**Try it:** For this exercise, restate word for word only the lines from the first line of the data to the line containing "E) : S := r.1.2.".

[Collected data]
Content starts

(** The three parts of a run: how it ended, the state it left, the calls
    it made. *)
Definition outcome {A S E : Type} (r : Outcome A * S * list E) : Outcome A := r.1.1.
Definition final {A S E : Type} (r : Outcome A * S * list E) : S := r.1.2.
Definition events {A S E : Type} (r : Outcome A * S * list E) : list E := r.2.

Section Plugin.
Context `{H : Host}.

Definition M (A : Type) : Type :=
  State Plugins -> Outcome A * State Plugins * list (Event Result).

Definition ret {A} (a : A) : M A := fun s => (Returned a, s, []).

Definition bind {A B} (m : M A) (k : A -> M B) : M B :=
  fun s =>
    match m s with
    | (Returned a, s1, t1) =>
        let '(o, s2, t2) := k a s1 in (o, s2, t1 ++ t2)
    | (Panicked msg, s1, t1) => (Panicked msg, s1, t1)
    | (Exited code, s1, t1) => (Exited code, s1, t1)
    end.

Notation "'let*' x ':=' m 'in' k" := (bind m (fun x => k))
  (at level 10, x name, m at level 200, k at level 200, only parsing).

Definition emit (e : Event Result) : M unit := fun s => (Returned tt, s, [e]).
Definition panic {A} (msg : string) : M A := fun s => (Panicked msg, s, []).
Definition os_Exit {A} (code : Z) : M A := fun s => (Exited code, s, []).


(** *** Library calls, as actions *)

(** [init] registers three backends with libkv. *)
Definition init : list Backend := [CONSUL; ETCD; ZK].
(** * Task-execution core of doc-analysis-vector-async

    A shallow embedding of the retry wrapper and the error classifier
    ([backend/error_handler.py]), the SQLite task queue
    ([backend/sqlite_queue.py]) and the document pipeline
    ([backend/tasks.py]).

    Conventions of the embedding:
    - Python strings are [string]s; [str.lower] is a parameter [lower] of
      the classifier (a Section variable), so that the statements about
      classification hold for Python's Unicode lowering; a concrete ASCII
      lowering [ascii_lower] is used to run examples.
    - Python floats (delays) are exact rationals [Q].
    - Timestamps are integers [Z] (seconds).
    - A raised exception is the right component of a sum; the
      observable effects (stage invocations, sleeps, status updates) are
      written into a trace of [event]s. *)

From Stdlib Require Import String Ascii List Bool ZArith Lia QArith Qminmax Qpower Lqa Permutation.
Import ListNotations.
Open Scope nat_scope.
Open Scope string_scope.
Set Warnings "-register-all".

(* ------------------------------------------------------------------ *)
(** ** Exceptions *)

(** [class ErrorType(Enum)] *)
Inductive ErrorType : Type :=
| NETWORK_ERROR
| API_ERROR
| FILE_ERROR
| PARSING_ERROR
| DATABASE_ERROR
| UNKNOWN_ERROR.

(** Built-in exception classes the code distinguishes with [isinstance]
    or names in an [except] clause.  [ConnectionError], [TimeoutError],
    [FileNotFoundError] and [PermissionError] are subclasses of
    [OSError] (= [IOError]); [OtherException] is any other subclass of
    [Exception]. *)
Inductive pyclass : Type :=
| ConnectionError
| TimeoutError
| FileNotFoundError
| PermissionError
| OSError
| TypeError_
| CeleryRetry     (** [celery.exceptions.Retry], raised by [self.retry] *)
| OtherException.

(** The exceptions: the two typed errors of [error_handler.py]
    ([message], [error_type], [original_error]) and built-in ones. *)
Inductive exn : Type :=
| RetryableError (message : string) (error_type : ErrorType) (original_error : option exn)
| NonRetryableError (message : string) (error_type : ErrorType) (original_error : option exn)
| PyError (cls : pyclass) (text : string).

(** [str(e)]: both typed errors call [super().__init__(message)]. *)
Definition py_str (e : exn) : string :=
  match e with
  | RetryableError m _ _ => m
  | NonRetryableError m _ _ => m
  | PyError _ t => t
  end.
(** A call for an order whose identifier is not in the book. *)
Lemma processOrder_ids (fuel : nat) (o : Order) (e e' : MatchingEngine) :
  NoDup (resting_ids (orderBook e)) ->
  ~ In (orderID o) (resting_ids (orderBook e)) ->
  Engine.processOrder fuel o e = Ok (tt, e') ->
  NoDup (resting_ids (orderBook e')) /\
  incl (resting_ids (orderBook e')) (orderID o :: resting_ids (orderBook e)).
Proof.
  intros Hnd Hfresh Hrun.
  pose (I := fun (b : Order) (s : MatchingEngine) =>
    orderID b = orderID o /\ NoDup (resting_ids (orderBook s)) /\
    incl (resting_ids (orderBook s)) (resting_ids (orderBook e))).
  destruct (processOrder_Ok _ _ _ _ Hrun)
    as [[_ ->]|[(_ & _ & Hcall)|(_ & _ & Hcall)]].
  - split; [exact Hnd|]. apply incl_tl, incl_refl.
  - destruct (processBuyOrder_inv I fuel o (printed (ProcessingNewOrder o) e) e')
      as (b & s & (Hb & Hs & Hincl) & _ & ->); [| |exact Hcall|].
    + clear. intros b s b' s' (Hb & Hs & Hincl) Hstep.
      destruct (processBuyOrder_body_ids _ _ _ _ Hs Hstep) as (Hb' & Hs' & Hincl').
      unfold I. split; [congruence|]. split; [exact Hs'|].
      eapply incl_tran; eassumption.
    + unfold I. split; [reflexivity|]. split; [exact Hnd|apply incl_refl].
    + unfold rest_buy. destruct (0 <? quantity b);
        [|split; [exact Hs|now apply incl_tl]].
      unfold resting_ids in *. simpl.
      pose proof (push_ids BuyOrderComparator b (buyOrders (orderBook s))) as Hpush.
      assert (Hall : Permutation
                (map orderID (priority_queue.push BuyOrderComparator b
                                (buyOrders (orderBook s)))
                 ++ map orderID (sellOrders (orderBook s)))
                (orderID b :: map orderID (buyOrders (orderBook s))
                              ++ map orderID (sellOrders (orderBook s))))
        by (apply (Permutation_app_tail _ Hpush)).
      split.
      * apply (Permutation_NoDup (Permutation_sym Hall)). constructor; [|exact Hs].
        rewrite Hb. intros Hin. apply Hfresh. now apply Hincl.
      * intros id Hid. apply (Permutation_in _ Hall) in Hid.
        destruct Hid as [<-|Hid]; [left; now symmetry|right; now apply Hincl].
  - destruct (processSellOrder_inv I fuel o (printed (ProcessingNewOrder o) e) e')
      as (b & s & (Hb & Hs & Hincl) & _ & ->); [| |exact Hcall|].
    + clear. intros b s b' s' (Hb & Hs & Hincl) Hstep.
      destruct (processSellOrder_body_ids _ _ _ _ Hs Hstep) as (Hb' & Hs' & Hincl').
      unfold I. split; [congruence|]. split; [exact Hs'|].
      eapply incl_tran; eassumption.
    + unfold I. split; [reflexivity|]. split; [exact Hnd|apply incl_refl].
    + unfold rest_sell. destruct (0 <? quantity b);
        [|split; [exact Hs|now apply incl_tl]].
      unfold resting_ids in *. simpl.
      pose proof (push_ids SellOrderComparator b (sellOrders (orderBook s))) as Hpush.
      assert (Hall : Permutation
                (map orderID (buyOrders (orderBook s))
                 ++ map orderID (priority_queue.push SellOrderComparator b
                                   (sellOrders (orderBook s))))
                (orderID b :: map orderID (buyOrders (orderBook s))
                              ++ map orderID (sellOrders (orderBook s)))).
      { eapply perm_trans; [apply (Permutation_app_head _ Hpush)|].
        symmetry. apply Permutation_middle. }
      split.
      * apply (Permutation_NoDup (Permutation_sym Hall)). constructor; [|exact Hs].
        rewrite Hb. intros Hin. apply Hfresh. now apply Hincl.
      * intros id Hid. apply (Permutation_in _ Hall) in Hid.
        destruct Hid as [<-|Hid]; [left; now symmetry|right; now apply Hincl].
Qed.

Lemma processOrders_ids (fuel : nat) (orders : list Order) (e e' : MatchingEngine) :
  NoDup (map orderID orders ++ resting_ids (orderBook e)) ->
  Engine.processOrders fuel orders e = Ok (tt, e') ->
  NoDup (resting_ids (orderBook e')) /\
  incl (resting_ids (orderBook e')) (map orderID orders ++ resting_ids (orderBook e)).
Proof.
  revert e. induction orders as [|o orders IH]; intros e Hnd; simpl.
  - unfold ret. intros Heq. injection Heq as <-. split; [exact Hnd|apply incl_refl].
  - unfold bind.
    destruct (Engine.processOrder fuel o e) as [[[] e1]| |] eqn:He1;
      try discriminate.
    intros Hrun. simpl in Hnd. inversion Hnd as [|? ? Hfresh Hnd']; subst.
    destruct (processOrder_ids fuel o e e1) as [Hnd1 Hincl1]; [| |exact He1|].
    { now apply NoDup_app_remove_l in Hnd'. }
    { intros Hin. apply Hfresh, in_or_app. now right. }
    destruct (IH e1) as [Hnd2 Hincl2]; [|exact Hrun|].
    { apply NoDup_app; [now apply NoDup_app_remove_r in Hnd'|exact Hnd1|].
      intros id Hid Hid1. apply Hincl1 in Hid1 as [<-|Hid1].
      - apply Hfresh, in_or_app. now left.
      - exact (NoDup_app_disjoint _ _ id Hnd' Hid Hid1). }
    split; [exact Hnd2|].
    intros id Hid. apply Hincl2, in_app_or in Hid as [Hid|Hid].
    + right. apply in_or_app. now left.
    + apply Hincl1 in Hid as [<-|Hid]; [now left|].
      right. apply in_or_app. now right.
Qed.

End Identifiers.

Section SessionIdentifiers.

Context `{HeapAlgorithms Order}.

Lemma ids_given_fresh (typed random : Z) (ids : list Z) :
  ids_given typed random ids ->
  (typed < 10000 -> ~ In typed ids) /\ (typed <= random -> ~ In random ids).
Proof.
  intros Hgiven. split; intros Hrange Hin; apply Hgiven in Hin; lia.
Qed.

Lemma ids_given_incl (typed random typed' random' id : Z) (ids ids' : list Z) :
  ids_given typed random ids -> incl ids' (id :: ids) ->
  typed <= typed' -> random <= random' ->
  1 <= id < typed' \/ 10000 <= id < random' ->
  ids_given typed' random' ids'.
Proof.
  intros Hgiven Hincl Ht Hr Hid x Hx. apply Hincl in Hx as [<-|Hx]; [exact Hid|].
  apply Hgiven in Hx. lia.
Qed.

Lemma placeOrder_ids_ok (fuel : nat) (type : string) (p : double) (q now : Z)
    (passes : Z) (s s' : Main) (random : Z) (out : list ScreenLine) :
  0 <= passes < 9999 ->
  ids_ok passes {| locals := s; randomOrderCounter := random; screen := out |} ->
  MainLoop.placeOrder fuel type p q now s = Ok (tt, s') ->
  ids_ok (passes + 1)
    {| locals := s'; randomOrderCounter := random; screen := out |}.
Proof.
  intros Hpasses (Hnd & Hgiven & Hoc & Hrc). cbn [locals randomOrderCounter] in *.
  unfold MainLoop.placeOrder.
  assert (Hprint : forall line,
            MainLoop.onEngine (Engine.print line) s = Ok (tt, s') ->
            ids_ok (passes + 1)
              {| locals := s'; randomOrderCounter := random; screen := out |}).
  { intros line Heq. injection Heq as <-. unfold ids_ok. cbn [locals randomOrderCounter screen engine orderCounter orderBook tradeLogger cout printed generated].
    split; [exact Hnd|]. split; [exact Hgiven|]. lia. }
  destruct (negb (String.eqb type "buy") && negb (String.eqb type "sell"));
    [apply Hprint|].
  destruct (le p Double.zero); [apply Hprint|].
  destruct (q <=? 0); [apply Hprint|].
  unfold bind, MainLoop.next_orderCounter, MainLoop.onEngine.
  cbn [locals randomOrderCounter screen engine orderCounter orderBook tradeLogger cout printed generated].
  destruct (Engine.processOrder fuel (mkOrder (orderCounter s) type p q now)
              (engine s)) as [[[] e']| |] eqn:Hrun; try discriminate.
  intros Heq. injection Heq as <-.
  destruct (ids_given_fresh _ _ _ Hgiven) as [Hfresh _].
  specialize (Hfresh ltac:(lia)).
  destruct (processOrder_ids fuel (mkOrder (orderCounter s) type p q now) (engine s) e'
              Hnd Hfresh Hrun) as [Hnd' Hincl].
  assert (Hwrap : CInt.wrap (orderCounter s + 1) = orderCounter s + 1).
  { apply wrap_in_range. unfold CInt.in_range, CInt.int_min, CInt.int_max. lia. }
  unfold ids_ok. cbn [locals randomOrderCounter screen engine orderCounter orderBook tradeLogger cout printed generated]. rewrite Hwrap. split; [exact Hnd'|]. split; [|lia].
  apply (ids_given_incl (orderCounter s) random _ _ (orderCounter s)
           (resting_ids (orderBook (engine s)))); auto; try lia.
Qed.

Lemma generateRandomOrders_loop_ids_ok (inner : nat) (count : Z)
    (draws : Z -> Draw) (fuel : nat) (passes : Z) (p p' : Program) (i' : Z) :
  0 <= passes < 9999 -> 0 <= count <= 100 ->
  ids_ok passes p ->
  while_do fuel (Menu.generateRandomOrders_body inner count draws) 0 p
  = Ok (i', p') ->
  ids_ok (passes + 1) p'.
Proof.
  intros Hpasses Hcount Hok Hloop.
  pose (I := fun (i : Z) (s : Program) =>
    0 <= i <= count /\
    NoDup (resting_ids (orderBook (engine (locals s)))) /\
    ids_given (orderCounter (locals s)) (randomOrderCounter s)
      (resting_ids (orderBook (engine (locals s)))) /\
    1 <= orderCounter (locals s) <= 1 + passes /\
    10000 <= randomOrderCounter s <= 10000 + 100 * passes + i).
  destruct (while_do_inv (Menu.generateRandomOrders_body inner count draws) I)
    with (fuel := fuel) (l := 0) (s := p) (l' := i') (s' := p')
    as (i0 & p0 & HI & Hbreak); [| |exact Hloop|].
  - clear Hloop Hok. intros i s i1 s1 (Hi & Hnd & Hgiven & Hoc & Hrc).
    rewrite generateRandomOrders_body_step.
    destruct (Z.ltb_spec i count); [|discriminate].
    destruct (Engine.processOrder inner _ _) as [[[] e1]| |] eqn:Hrun;
      try discriminate.
    intros Heq. injection Heq as <- <-.
    destruct (ids_given_fresh _ _ _ Hgiven) as [_ Hfresh].
    specialize (Hfresh ltac:(lia)).
    destruct (processOrder_ids inner
                (Utils.generateRandomOrder (randomOrderCounter s) (draws i))
                (engine (locals s)) e1 Hnd Hfresh Hrun) as [Hnd' Hincl].
    assert (Hwrap : CInt.wrap (randomOrderCounter s + 1) = randomOrderCounter s + 1).
    { apply wrap_in_range. unfold CInt.in_range, CInt.int_min, CInt.int_max. lia. }
    assert (Hi' : CInt.wrap (i + 1) = i + 1).
    { apply wrap_in_range. unfold CInt.in_range, CInt.int_min, CInt.int_max. lia. }
    unfold I, generated. cbn [locals randomOrderCounter screen engine orderCounter orderBook tradeLogger cout printed generated].
    rewrite Hwrap, Hi'.
    split; [lia|]. split; [exact Hnd'|]. split; [|lia].
    apply (ids_given_incl (orderCounter (locals s)) (randomOrderCounter s) _ _
             (randomOrderCounter s)
             (resting_ids (orderBook (engine (locals s))))); auto; try lia.
  - unfold I. destruct Hok as (Hnd & Hgiven & Hoc & Hrc). repeat split; auto; lia.
  - rewrite generateRandomOrders_body_step in Hbreak.
    destruct (Z.ltb_spec i0 count).
    + destruct (Engine.processOrder inner _ _) as [[[] e1]| |]; discriminate.
    + injection Hbreak as _ <-. destruct HI as (Hi & Hnd & Hgiven & Hoc & Hrc).
      unfold ids_ok. repeat split; auto; lia.
Qed.
(** * minimongo: the query post-processing and upsert utilities of [src/utils.ts]

    A shallow embedding of [processFind], [filterFields], [createUid],
    [processNearOperator], [getDistance], [processGeoIntersectsOperator] and
    [regularizeUpsert], with the properties their specification states.

    Conventions of the embedding.
    - A JavaScript value is a [value]; an object is the list of its own
      enumerable properties in enumeration order, an array is the list of its
      elements (a hole is read as [VUndefined]).  A property that is added
      is listed last, also where the language lists an integer key before
      the others.  Properties inherited from prototypes (methods such as
      [toString]) are not part of the model.
    - A JavaScript number is [NaN] or an exact rational; the infinities and
      the rounding of IEEE doubles are not modelled.
    - The module is compiled as an ES module, hence strict-mode code: an
      assignment to, or a deletion of, a property that cannot be written or
      deleted throws a [TypeError].
    - Exceptions are the [Err] results of the [result] monad. *)

From Stdlib Require Import List String Ascii Bool Arith ZArith QArith Qcanon Qround.
From Stdlib Require Import DecimalString Lia Sorting.Sorted Sorting.Permutation.
Import ListNotations.

Local Close Scope Qc_scope.
Local Close Scope Q_scope.
Local Open Scope nat_scope.
Local Open Scope string_scope.
Local Open Scope list_scope.

(* ================================================================== *)
(** ** Numbers *)

Inductive number : Type :=
| NaN
| Num (q : Qc).

Definition num_of_Z (z : Z) : number := Num (Q2Qc (inject_Z z)).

Content ends

**Response below:**
(** The three parts of a run: how it ended, the state it left, the calls
    it made. *)
Definition outcome {A S E : Type} (r : Outcome A * S * list E) : Outcome A := r.1.1.
Definition final {A S E : Type} (r : Outcome A * S * list E) : S := r.1.2.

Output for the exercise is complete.